- Opening Delimiter -
(** An invariant of a sequence of two steps. *)
Lemma keeps_bind {A B} (Inv : S → Prop) (m : Go S A) (k : A → Go S B) s :
  Inv (snd (m s)) → (∀ a s', m s = (Ok a, s') → Inv s' → Inv (snd (k a s'))) → Inv (snd ((m ≫= k) s)).
Proof. intros Hm Hk. unfold mbind, go_bind. destruct (m s) as [[a|e|p] s']; [by apply Hk|done|done]. Qed.

Lemma keeps_wrapf {A} (Inv : S → Prop) ctx (m : Go S A) s : Inv (snd (m s)) → Inv (snd (wrapf ctx m s)).
Proof. unfold wrapf. by destruct (m s). Qed.

Context (Rel : relation S) `{!PreOrder Rel}.

Lemma always_impl {A} (Rel' : relation S) (m : Go S A) :
  (∀ s s', Rel' s s' → Rel s s') → always Rel' m → always Rel m.
Proof. intros HR Hm s. apply HR, Hm. Qed.

Lemma always_ret {A} (a : A) : always Rel (mret a : Go S A).
Proof. intros s. reflexivity. Qed.

Lemma always_lift {A} (o : outcome A) : always Rel (lift o).
Proof. intros s. reflexivity. Qed.

Lemma always_bind {A B} (m : Go S A) (k : A → Go S B) :
  always Rel m → (∀ a, always Rel (k a)) → always Rel (m ≫= k).
Proof.
  intros Hm Hk s. specialize (Hm s). unfold mbind, go_bind.
  destruct (m s) as [[a|e|p] s1]; [|done|done]. etransitivity; [done|apply Hk].
Qed.

Lemma always_bind_Ok {A B} (m : Go S A) (k : A → Go S B) :
  always Rel m → (∀ a s s', m s = (Ok a, s') → always Rel (k a)) → always Rel (m ≫= k).
Proof.
  intros Hm Hk s. specialize (Hm s). unfold mbind, go_bind.
  destruct (m s) as [[a|e|p] s1] eqn:Hs; [|done|done]. etransitivity; [done|by eapply Hk].
Qed.

Lemma always_wrapf {A} ctx (m : Go S A) : always Rel m → always Rel (wrapf ctx m).
Proof. intros Hm s. specialize (Hm s). unfold wrapf. by destruct (m s). Qed.

Lemma always_attempt {A} (m : Go S A) : always Rel m → always Rel (attempt m).
Proof. intros Hm s. specialize (Hm s). unfold attempt. by destruct (m s) as [[] ?]. Qed.

Lemma always_zoom {T A} (get : S → T) (set : T → S → S) (m : Go T A) :
  (∀ s, Rel s (set (snd (m (get s))) s)) → always Rel (zoom get set m).
Proof. intros Hm s. specialize (Hm s). unfold zoom. by destruct (m (get s)). Qed.
End GoFacts.

#[export] Hint Resolve always_ret always_lift always_bind always_wrapf always_attempt : go.

(** Take apart a run that succeeded. *)
Ltac go_inv := repeat match goal with
  | H : mbind _ _ _ = (Ok _, _) |- _ =>
      let a := fresh "x" in let s := fresh "w" in let H' := fresh "Hr" in
      apply bind_Ok in H as (a & s & H' & H)
  | H : wrapf _ _ _ = (Ok _, _) |- _ => apply wrapf_Ok in H
  | H : lift _ _ = (Ok _, _) |- _ => apply lift_Ok in H as [H ->]
  | H : mret _ _ = (Ok _, _) |- _ => apply ret_Ok in H as [-> ->]
  end.

(** [s[i]] with Go's run-time bounds check. *)
Definition index {A} (l : list A) (i : nat) : outcome A :=
  match l !! i with Some x => Ok x | None => Panic "index out of range" end.

(** ** Machine integers *)

Definition two63 : Z := 2 ^ 63.
Definition two64 : Z := 2 ^ 64.

Definition is_u64 (z : Z) : Prop := 0 ≤ z < two64.
Definition is_i64 (z : Z) : Prop := - two63 ≤ z < two63.

Definition wrap64 (z : Z) : Z := z mod two64.
Definition u64_add (a b : Z) : Z := wrap64 (a + b).
Definition u64_sub (a b : Z) : Z := wrap64 (a - b).
Definition u64_mul (a b : Z) : Z := wrap64 (a * b).

(** [int64(x)]: two's complement reinterpretation. *)
Definition to_i64 (z : Z) : Z :=
  let w := wrap64 z in if w <? two63 then w else w - two64.
Definition i64_add (a b : Z) : Z := to_i64 (a + b).
Definition i64_mul (a b : Z) : Z := to_i64 (a * b).

Lemma wrap64_id z : is_u64 z → wrap64 z = z.
Proof. intros Hz. apply Z.mod_small, Hz. Qed.

Lemma to_i64_id z : is_i64 z → to_i64 z = z.
Proof.
  unfold is_i64, to_i64, wrap64, two63, two64. intros Hz.
  destruct (decide (0 ≤ z)) as [H0|H0].
  - rewrite Z.mod_small by lia. destruct (Z.ltb_spec z (2 ^ 63)); lia.
  - assert (z mod 2 ^ 64 = z + 2 ^ 64) as ->.
    { symmetry. apply (Z.mod_unique_pos _ _ (-1)); lia. }
    destruct (Z.ltb_spec (z + 2 ^ 64) (2 ^ 63)); lia.
Qed.

(** Reinterpreting as int64 loses nothing of a uint64. *)
Lemma to_i64_inj a b : is_u64 a → is_u64 b → to_i64 a = to_i64 b → a = b.
Proof.
  unfold to_i64. intros Ha Hb. rewrite !wrap64_id by done.
  unfold is_u64, two63, two64 in *.
  destruct (Z.ltb_spec a (2 ^ 63)), (Z.ltb_spec b (2 ^ 63)); lia.
Qed.

Lemma to_i64_mod z : to_i64 z mod two64 = z mod two64.
Proof.
  unfold to_i64, wrap64. destruct (z mod two64 <? two63).
  - apply Z.mod_mod. done.
  - rewrite <- (Z.mod_add _ 1) by done. rewrite Z.mul_1_l, Z.sub_add. by apply Z.mod_mod.
Qed.

Lemma to_i64_add_l a b : to_i64 (to_i64 a + b) = to_i64 (a + b).
Proof.
  unfold to_i64 at 1 3, wrap64.
  rewrite <- (Zplus_mod_idemp_l (to_i64 a)), to_i64_mod, Zplus_mod_idemp_l. done.
Qed.

(** A wrapped int64 running sum does not depend on the order of the terms. *)
Lemma i64_sum_perm {A} (f : A → Z) l1 l2 z :
  l1 ≡ₚ l2 →
  foldl (λ acc x, i64_add acc (f x)) z l1 = foldl (λ acc x, i64_add acc (f x)) z l2.
Proof.
  intros Hp. revert z. induction Hp as [|x l1 l2 _ IH|x y l|l1 l2 l3 _ IH1 _ IH2];
    intros z; simpl; [done|apply IH| |by rewrite IH1].
  f_equal. unfold i64_add. rewrite !to_i64_add_l. f_equal. lia.
Qed.

(** [strconv.FormatUint(n, 10)], and [%d]. *)
Definition FormatUint (n : Z) : string := pretty n.

(** ** Lists *)

Lemma list_filter_all {A} (P : A → Prop) `{!∀ x, Decision (P x)} (l : list A) :
  (∀ x, x ∈ l → P x) → filter P l = l.
Proof.
  induction l as [|x l IH]; intros HP; [done|].
  rewrite filter_cons, decide_True by (apply HP; by left).
  rewrite IH; [done|]. intros; apply HP; by right.
Qed.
- Closing Delimiter -
Exercise goal >> Pull out every line in the material above where "specialize" occurs.

Completed exercise >>
  intros Hm Hk s. specialize (Hm s). unfold mbind, go_bind.
  intros Hm Hk s. specialize (Hm s). unfold mbind, go_bind.
Proof. intros Hm s. specialize (Hm s). unfold wrapf. by destruct (m s). Qed.
Proof. intros Hm s. specialize (Hm s). unfold attempt. by destruct (m s) as [[] ?]. Qed.
Proof. intros Hm s. specialize (Hm s). unfold zoom. by destruct (m (get s)). Qed.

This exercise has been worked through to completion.